Problem —
Filter the entries that follow, copying every line in which the word "EmptyString" appears.

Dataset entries
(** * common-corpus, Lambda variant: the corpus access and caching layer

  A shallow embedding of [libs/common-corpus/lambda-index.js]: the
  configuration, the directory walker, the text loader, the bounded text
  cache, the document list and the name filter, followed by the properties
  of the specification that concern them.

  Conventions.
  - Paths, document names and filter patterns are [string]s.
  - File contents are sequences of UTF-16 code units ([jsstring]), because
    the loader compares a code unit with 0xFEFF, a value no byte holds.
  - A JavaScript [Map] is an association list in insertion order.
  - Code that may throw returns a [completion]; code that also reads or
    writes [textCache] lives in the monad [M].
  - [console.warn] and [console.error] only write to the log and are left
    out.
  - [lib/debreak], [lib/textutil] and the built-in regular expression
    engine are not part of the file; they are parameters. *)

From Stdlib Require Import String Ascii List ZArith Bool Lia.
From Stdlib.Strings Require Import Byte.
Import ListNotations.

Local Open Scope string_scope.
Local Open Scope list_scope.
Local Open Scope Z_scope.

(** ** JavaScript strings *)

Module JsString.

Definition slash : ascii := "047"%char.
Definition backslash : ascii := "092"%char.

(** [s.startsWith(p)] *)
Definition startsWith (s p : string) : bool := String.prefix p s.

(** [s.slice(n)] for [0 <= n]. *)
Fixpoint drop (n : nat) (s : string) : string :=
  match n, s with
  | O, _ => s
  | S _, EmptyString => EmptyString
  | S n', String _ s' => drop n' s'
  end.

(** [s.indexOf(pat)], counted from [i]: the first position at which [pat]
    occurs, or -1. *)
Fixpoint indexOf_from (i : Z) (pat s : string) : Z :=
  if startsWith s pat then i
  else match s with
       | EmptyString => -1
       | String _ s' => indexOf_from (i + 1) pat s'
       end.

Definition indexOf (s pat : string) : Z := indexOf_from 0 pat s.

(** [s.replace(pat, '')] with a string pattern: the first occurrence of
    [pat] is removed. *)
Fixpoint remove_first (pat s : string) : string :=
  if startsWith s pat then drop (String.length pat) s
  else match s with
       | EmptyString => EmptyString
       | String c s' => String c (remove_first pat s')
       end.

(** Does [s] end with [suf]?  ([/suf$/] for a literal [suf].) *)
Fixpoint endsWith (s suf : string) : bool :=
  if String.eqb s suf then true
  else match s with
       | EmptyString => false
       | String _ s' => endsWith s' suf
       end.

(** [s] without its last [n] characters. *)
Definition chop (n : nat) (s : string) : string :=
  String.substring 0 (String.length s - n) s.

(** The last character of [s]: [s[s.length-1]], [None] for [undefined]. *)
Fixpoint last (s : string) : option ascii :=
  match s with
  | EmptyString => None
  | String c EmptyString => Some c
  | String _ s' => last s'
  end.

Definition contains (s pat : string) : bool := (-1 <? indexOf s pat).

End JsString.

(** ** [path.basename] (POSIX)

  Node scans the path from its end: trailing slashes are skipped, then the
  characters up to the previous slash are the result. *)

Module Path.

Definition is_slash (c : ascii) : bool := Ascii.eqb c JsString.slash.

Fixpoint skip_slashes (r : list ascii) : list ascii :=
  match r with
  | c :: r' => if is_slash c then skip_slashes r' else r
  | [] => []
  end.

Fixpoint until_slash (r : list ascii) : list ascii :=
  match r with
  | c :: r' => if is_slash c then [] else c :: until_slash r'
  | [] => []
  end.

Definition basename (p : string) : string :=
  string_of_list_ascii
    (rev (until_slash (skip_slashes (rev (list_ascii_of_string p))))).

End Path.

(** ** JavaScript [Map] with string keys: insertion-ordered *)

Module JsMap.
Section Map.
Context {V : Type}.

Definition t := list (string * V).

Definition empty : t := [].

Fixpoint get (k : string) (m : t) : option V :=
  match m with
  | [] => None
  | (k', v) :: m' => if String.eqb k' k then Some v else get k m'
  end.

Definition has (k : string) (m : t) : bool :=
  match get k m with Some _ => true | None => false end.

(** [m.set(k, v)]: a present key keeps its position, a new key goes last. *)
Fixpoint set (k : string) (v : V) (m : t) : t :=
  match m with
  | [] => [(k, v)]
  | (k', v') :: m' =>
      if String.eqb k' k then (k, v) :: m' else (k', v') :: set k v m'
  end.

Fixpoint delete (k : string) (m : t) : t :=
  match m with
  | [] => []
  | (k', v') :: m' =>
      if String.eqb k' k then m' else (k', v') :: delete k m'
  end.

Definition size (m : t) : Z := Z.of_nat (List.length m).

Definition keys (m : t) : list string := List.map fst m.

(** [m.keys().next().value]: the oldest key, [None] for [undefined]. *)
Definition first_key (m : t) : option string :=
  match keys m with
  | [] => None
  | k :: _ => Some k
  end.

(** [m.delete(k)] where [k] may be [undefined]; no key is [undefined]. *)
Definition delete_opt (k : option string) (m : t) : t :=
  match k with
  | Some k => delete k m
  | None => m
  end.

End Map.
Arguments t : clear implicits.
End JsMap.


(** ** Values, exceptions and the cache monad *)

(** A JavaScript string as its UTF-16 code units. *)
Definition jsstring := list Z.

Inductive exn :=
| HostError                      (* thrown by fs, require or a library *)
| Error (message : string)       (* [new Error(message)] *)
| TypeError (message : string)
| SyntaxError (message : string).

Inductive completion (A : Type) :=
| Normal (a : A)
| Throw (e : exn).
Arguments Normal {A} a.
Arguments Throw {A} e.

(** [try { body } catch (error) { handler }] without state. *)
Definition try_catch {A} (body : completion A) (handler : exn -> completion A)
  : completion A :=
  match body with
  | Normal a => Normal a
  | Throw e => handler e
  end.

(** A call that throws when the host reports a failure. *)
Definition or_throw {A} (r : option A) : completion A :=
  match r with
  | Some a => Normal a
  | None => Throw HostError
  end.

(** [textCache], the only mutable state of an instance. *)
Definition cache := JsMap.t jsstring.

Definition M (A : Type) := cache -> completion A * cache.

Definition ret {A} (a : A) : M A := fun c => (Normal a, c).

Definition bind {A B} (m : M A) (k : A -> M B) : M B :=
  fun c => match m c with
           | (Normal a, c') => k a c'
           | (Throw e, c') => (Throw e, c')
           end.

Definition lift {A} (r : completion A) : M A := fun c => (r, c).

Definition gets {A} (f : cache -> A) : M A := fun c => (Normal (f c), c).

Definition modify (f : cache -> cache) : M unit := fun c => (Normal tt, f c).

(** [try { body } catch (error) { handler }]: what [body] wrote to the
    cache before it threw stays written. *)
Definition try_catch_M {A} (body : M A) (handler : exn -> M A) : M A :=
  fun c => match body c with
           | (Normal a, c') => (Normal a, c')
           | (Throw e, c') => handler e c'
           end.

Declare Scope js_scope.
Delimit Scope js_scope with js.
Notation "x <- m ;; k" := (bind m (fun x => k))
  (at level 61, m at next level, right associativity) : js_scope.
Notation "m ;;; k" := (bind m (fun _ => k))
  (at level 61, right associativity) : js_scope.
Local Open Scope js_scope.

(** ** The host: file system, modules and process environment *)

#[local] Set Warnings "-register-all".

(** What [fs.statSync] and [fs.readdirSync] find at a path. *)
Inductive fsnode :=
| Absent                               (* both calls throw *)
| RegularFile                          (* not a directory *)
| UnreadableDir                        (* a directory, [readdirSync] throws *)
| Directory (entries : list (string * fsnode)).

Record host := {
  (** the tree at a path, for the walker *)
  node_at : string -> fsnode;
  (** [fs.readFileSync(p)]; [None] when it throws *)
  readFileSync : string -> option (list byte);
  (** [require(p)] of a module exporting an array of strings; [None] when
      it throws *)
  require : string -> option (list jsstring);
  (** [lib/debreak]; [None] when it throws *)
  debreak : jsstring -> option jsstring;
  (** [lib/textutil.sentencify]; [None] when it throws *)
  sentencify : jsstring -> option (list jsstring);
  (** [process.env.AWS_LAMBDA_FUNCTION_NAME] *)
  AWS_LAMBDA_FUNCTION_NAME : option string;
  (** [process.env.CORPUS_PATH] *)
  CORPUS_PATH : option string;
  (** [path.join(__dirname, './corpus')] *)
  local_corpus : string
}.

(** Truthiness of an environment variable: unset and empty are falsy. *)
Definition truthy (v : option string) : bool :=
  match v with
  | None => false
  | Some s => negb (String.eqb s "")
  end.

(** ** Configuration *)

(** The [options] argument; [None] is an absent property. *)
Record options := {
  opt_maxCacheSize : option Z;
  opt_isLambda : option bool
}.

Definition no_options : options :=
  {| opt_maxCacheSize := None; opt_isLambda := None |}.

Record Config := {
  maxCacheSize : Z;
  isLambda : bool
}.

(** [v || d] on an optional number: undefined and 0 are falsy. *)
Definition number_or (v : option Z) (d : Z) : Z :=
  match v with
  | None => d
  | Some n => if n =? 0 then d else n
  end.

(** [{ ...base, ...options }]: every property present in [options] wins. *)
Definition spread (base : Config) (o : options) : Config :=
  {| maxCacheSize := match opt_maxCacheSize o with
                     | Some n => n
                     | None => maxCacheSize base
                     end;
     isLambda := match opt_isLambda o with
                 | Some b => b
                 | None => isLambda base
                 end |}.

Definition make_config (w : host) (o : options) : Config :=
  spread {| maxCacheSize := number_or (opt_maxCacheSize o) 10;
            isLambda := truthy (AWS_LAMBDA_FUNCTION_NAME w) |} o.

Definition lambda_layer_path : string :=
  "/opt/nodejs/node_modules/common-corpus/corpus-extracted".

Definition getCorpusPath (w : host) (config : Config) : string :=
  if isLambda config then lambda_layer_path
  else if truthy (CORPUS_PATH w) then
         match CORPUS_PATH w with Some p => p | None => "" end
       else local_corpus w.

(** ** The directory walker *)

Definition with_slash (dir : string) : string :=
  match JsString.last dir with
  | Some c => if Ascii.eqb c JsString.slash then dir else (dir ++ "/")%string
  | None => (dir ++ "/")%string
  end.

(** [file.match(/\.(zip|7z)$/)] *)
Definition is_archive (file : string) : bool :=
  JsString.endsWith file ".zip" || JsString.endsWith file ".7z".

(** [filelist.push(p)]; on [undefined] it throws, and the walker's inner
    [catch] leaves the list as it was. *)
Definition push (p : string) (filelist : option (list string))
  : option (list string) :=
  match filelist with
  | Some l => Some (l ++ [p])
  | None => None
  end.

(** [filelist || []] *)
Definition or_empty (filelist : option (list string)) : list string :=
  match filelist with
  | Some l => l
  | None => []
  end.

Problem solution —
  | S _, EmptyString => EmptyString
       | EmptyString => -1
       | EmptyString => EmptyString
       | EmptyString => false
  | EmptyString => None
  | String c EmptyString => Some c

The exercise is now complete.